# Understanding sales and the movement of products sold

## Introduction

A large part of a data scientists role consists of data engineering to implement analysis at scale. You should be prepared to analyze data in a variety of tools and languages, the larger the company - the more robust the tool or language. In a data science or analyst interview, you’ll be tested on your experience with the technical tools a company uses and your overall knowledge of programming theory.

**Business Context.** You work for AdventureWorks, a company that sells outdoor sporting equipment. The company has many different locations, products and customers and records all sales and customer focused data in their data lake. You have been given access to the relevant data files with documentation from the IT department. Your job is to extract meaningful insights from these data files to help increase sales and inventory turnover.

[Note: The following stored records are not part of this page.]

(* ===== verification/Command.v ===== *)
(** Shell commands: console programs over a state.

    A run gives the bytes printed, the state left and a result, [None] when
    the function returned early ([return;] or [return false;]): what was
    printed and changed before stays. *)
From Stdlib Require Import ZArith Lia Ascii String.
From stdpp Require Import base tactics option numbers list.
From S2P Require Import Prelude CString Console.
#[local] Open Scope Z_scope.

Definition cmd (S A : Type) : Type := S -> outcome (list Z * S * option A).

#[export] Instance cmd_ret S : MRet (cmd S) := fun A a st => Ok ([], st, Some a).
#[export] Instance cmd_bind S : MBind (cmd S) := fun A B f m st =>
  match m st with
  | Ok (o, st, Some a) =>
    match f a st with Ok (o', st, r) => Ok (o ++ o', st, r) | Stuck e => Stuck e end
  | Ok (o, st, None) => Ok (o, st, None)
  | Stuck e => Stuck e
  end.

Section cmd.
Context {S : Type}.

(** [term_puts(s)]: up to the NUL. *)
Definition puts (s : list Z) : cmd S unit := fun st => Ok (buf_text s, st, Some tt).
(** [return;] and [term_puts(s); return;]. *)
Definition quit {A} : cmd S A := fun st => Ok ([], st, None).
Definition quit_with {A} (s : list Z) : cmd S A := fun st => Ok (s, st, None).
Definition quit_if (b : bool) : cmd S unit := if b then quit else mret tt.
(** A computation that leaves the state alone. *)
Definition eval {A} (m : outcome A) : cmd S A := fun st =>
  match m with Ok a => Ok ([], st, Some a) | Stuck e => Stuck e end.
Definition look {A} (f : S -> A) : cmd S A := fun st => Ok ([], st, Some (f st)).
Definition update (f : S -> S) : cmd S unit := fun st => Ok ([], f st, Some tt).
(** A query of the state. *)
Definition query {A} (f : S -> outcome A) : cmd S A := fun st =>
  match f st with Ok a => Ok ([], st, Some a) | Stuck e => Stuck e end.
(** A query that may return false. *)
Definition ask {A} (f : S -> outcome (option A)) : cmd S A := fun st =>
  match f st with Ok r => Ok ([], st, r) | Stuck e => Stuck e end.
(** A call that changes the state and returns a boolean. *)
Definition call (f : S -> outcome (S * bool)) : cmd S unit := fun st =>
  match f st with
  | Ok (st, b) => Ok ([], st, if (b : bool) then Some tt else None)
  | Stuck e => Stuck e
  end.
(** [if (!m) h]. *)
Definition if_fails {A} (m h : cmd S A) : cmd S A := fun st =>
  match m st with
  | Ok (o, st, Some a) => Ok (o, st, Some a)
  | Ok (o, st, None) =>
    match h st with Ok (o', st, r) => Ok (o ++ o', st, r) | Stuck e => Stuck e end
  | Stuck e => Stuck e
  end.
(** The result of a call as a value. *)
Definition try_ {A} (m : cmd S A) : cmd S (option A) := fun st =>
  match m st with Ok (o, st, r) => Ok (o, st, Some r) | Stuck e => Stuck e end.
(** A console program. *)
Definition console {A} (m : prog A) : cmd S A := fun st =>
  match m with Ok (o, r) => Ok (o, st, r) | Stuck e => Stuck e end.
End cmd.

(** [itoa(n, buf, 10); term_puts(buf);] with a buffer of [room] bytes, and with [utoa]. *)
Definition put_itoa {S} (room n : Z) : cmd S unit := s ← eval (itoa_into room n); puts s.
Definition put_utoa {S} (room n base : Z) : cmd S unit := s ← eval (utoa_into room n base); puts s.

(** A command of a component, run on the part of the state it works on. *)
Definition within {S T A} (get : S -> T) (set : T -> S -> S) (m : cmd T A) : cmd S A := fun st =>
  match m (get st) with Ok (o, t, r) => Ok (o, set t st, r) | Stuck e => Stuck e end.

(** * Safety

    [ckeeps E I m P]: from a state satisfying [I], the command [m] ends with a
    state satisfying [I] and a value, if it has one, satisfying [P], or with a
    fault that [E] allows. *)

Definition holds_if {A} (P : A -> Prop) (r : option A) : Prop :=
  match r with Some a => P a | None => True end.

Definition ckeeps {S A} (E : fault -> Prop) (I : S -> Prop) (m : cmd S A) (P : A -> Prop) : Prop :=
  forall st, I st -> goes E (m st) (fun r => I r.1.2 /\ holds_if P r.2).

Section ckeeps.
Context {S : Type} (E : fault -> Prop) (I : S -> Prop).

Lemma ckeeps_ret {A} (a : A) (P : A -> Prop) : P a -> ckeeps E I (mret a) P.
Proof. by intros Ha st Hst. Qed.

Lemma ckeeps_ret_any {A} (a : A) : ckeeps E I (mret a) (fun _ => True).
Proof. by apply ckeeps_ret. Qed.

Lemma ckeeps_bind {A B} (m : cmd S A) (f : A -> cmd S B) P Q :
  ckeeps E I m P -> (forall a, P a -> ckeeps E I (f a) Q) -> ckeeps E I (m ≫= f) Q.
Proof.
  intros Hm Hf st Hst. specialize (Hm st Hst). unfold mbind, cmd_bind.
  destruct (m st) as [[[o st1] [a|]]|e]; try done. destruct Hm as [Hst1 Ha].
  specialize (Hf a Ha st1 Hst1). by destruct (f a st1) as [[[o' st2] r]|e].
Qed.

Lemma ckeeps_mono {A} (m : cmd S A) (P Q : A -> Prop) :
  ckeeps E I m P -> (forall a, P a -> Q a) -> ckeeps E I m Q.
Proof.
  intros Hm HPQ st Hst. eapply goes_mono; [by apply Hm|]. intros [[o st'] [a|]] [? ?]; split; cbn in *; auto.
Qed.

Lemma ckeeps_puts s : ckeeps E I (puts s) (fun _ => True).
Proof. done. Qed.
Lemma ckeeps_quit {A} (P : A -> Prop) : ckeeps E I quit P.
Proof. done. Qed.
Lemma ckeeps_quit_with {A} s (P : A -> Prop) : ckeeps E I (quit_with s) P.
Proof. done. Qed.
Lemma ckeeps_quit_if b : ckeeps E I (quit_if b) (fun _ => b = false).
Proof. by destruct b. Qed.
Lemma ckeeps_look {A} (f : S -> A) (P : A -> Prop) : (forall st, I st -> P (f st)) -> ckeeps E I (look f) P.
Proof. intros H st Hst. split; [done|]. by apply H. Qed.
Lemma ckeeps_update f : (forall st, I st -> I (f st)) -> ckeeps E I (update f) (fun _ => True).
Proof. intros H st Hst. split; [by apply H|done]. Qed.
Lemma ckeeps_eval {A} (m : outcome A) (P : A -> Prop) : goes E m P -> ckeeps E I (eval m) P.
Proof. intros H st Hst. unfold eval. by destruct m as [a|e]. Qed.
Lemma ckeeps_query {A} (f : S -> outcome A) (P : A -> Prop) :
  (forall st, I st -> goes E (f st) P) -> ckeeps E I (query f) P.
Proof. intros H st Hst. specialize (H st Hst). unfold query. by destruct (f st). Qed.
Lemma ckeeps_ask {A} (f : S -> outcome (option A)) (P : A -> Prop) :
  (forall st, I st -> goes E (f st) (holds_if P)) -> ckeeps E I (ask f) P.
Proof. intros H st Hst. specialize (H st Hst). unfold ask. by destruct (f st) as [[a|]|e]. Qed.
Lemma ckeeps_call (f : S -> outcome (S * bool)) :
  (forall st, I st -> goes E (f st) (fun r => I r.1)) -> ckeeps E I (call f) (fun _ => True).
Proof. intros H st Hst. specialize (H st Hst). unfold call. by destruct (f st) as [[st' []]|e]. Qed.

Lemma ckeeps_if_fails {A} (m h : cmd S A) P : ckeeps E I m P -> ckeeps E I h P -> ckeeps E I (if_fails m h) P.
Proof.
  intros Hm Hh st Hst. specialize (Hm st Hst). unfold if_fails.
  destruct (m st) as [[[o st1] [a|]]|e]; try done. destruct Hm as [Hst1 _].
  specialize (Hh st1 Hst1). by destruct (h st1) as [[[o' st2] r]|e].
Qed.

Lemma ckeeps_try {A} (m : cmd S A) P : ckeeps E I m P -> ckeeps E I (try_ m) (holds_if P).
Proof. intros Hm st Hst. specialize (Hm st Hst). unfold try_. by destruct (m st) as [[[o st1] [a|]]|e]. Qed.

Lemma ckeeps_console {A} (m : prog A) P : goes E m (fun r => holds_if P r.2) -> ckeeps E I (console m) P.
Proof. intros Hm st Hst. unfold console. by destruct m as [[o r]|e]. Qed.

(** A test of a boolean, both ways. *)
Lemma ckeeps_if {A} (b : bool) (m h : cmd S A) P : ckeeps E I m P -> ckeeps E I h P -> ckeeps E I (if b then m else h) P.
Proof. by destruct b. Qed.

Lemma ckeeps_any {A} (m : cmd S A) P : ckeeps E I m P -> ckeeps E I m (fun _ => True).
Proof. intros Hm. by eapply ckeeps_mono. Qed.
End ckeeps.

Lemma ckeeps_within {S T A} (E : fault -> Prop) (I : S -> Prop) (J : T -> Prop) (get : S -> T) (set : T -> S -> S)
    (m : cmd T A) P :
  (forall st, I st -> J (get st)) -> (forall st t, I st -> J t -> I (set t st)) ->
  ckeeps E J m P -> ckeeps E I (within get set m) P.
Proof.
  intros Hget Hset Hm st Hst. specialize (Hm (get st) (Hget st Hst)). unfold within.
  destruct (m (get st)) as [[[o t] r]|e]; [|done]. destruct Hm. split; [by apply Hset|done].
Qed.

(** Goes through a command by the rules. *)
Create HintDb keeps.
#[export] Hint Resolve ckeeps_puts ckeeps_quit ckeeps_quit_with : keeps.

Ltac keeps_step :=
  lazymatch goal with
  | |- ckeeps _ _ (mbind _ _) _ => eapply ckeeps_bind; [|intros ? ?]
  | |- ckeeps _ _ (mret _) ?P => first [is_evar P; apply ckeeps_ret_any | apply ckeeps_ret]
  | |- ckeeps _ _ (if_fails _ _) _ => eapply ckeeps_if_fails
  | |- ckeeps _ _ (try_ _) _ => eapply ckeeps_try
  | |- ckeeps _ _ (quit_if _) _ => apply ckeeps_quit_if
  | |- ckeeps _ _ (if ?b then _ else _) _ => destruct b eqn:?
  | |- ckeeps _ _ (let '(_, _) := ?x in _) _ => destruct x eqn:?
  | |- ckeeps _ _ (match ?x with _ => _ end) _ => destruct x eqn:?
  end.
Ltac keeps := repeat first [solve [eauto with keeps] | solve [eapply ckeeps_any; eauto with keeps] | keeps_step | exact I | done].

**Business Problem.** Leadership would like to to better inform our logistics team on total revenue and days of the week with the top revenues and products sold . Your task is to **write SQL queries that retrieve the answers to the above questions.**.

### Why SQL?:
SQL has remained a [top query language](https://www.indeed.com/career-advice/career-development/best-programming-languages-to-learn) and is heavily utilized in startups and established companies. As a data analyst or data scientist, you may encounter SQL, Python or R in a technical  interview. SQL is a primary language because in many roles, you may also be required to understand how to get data from source systems in the most efficient way. This interview could be a primary indicator of your on the job skills for many organizations.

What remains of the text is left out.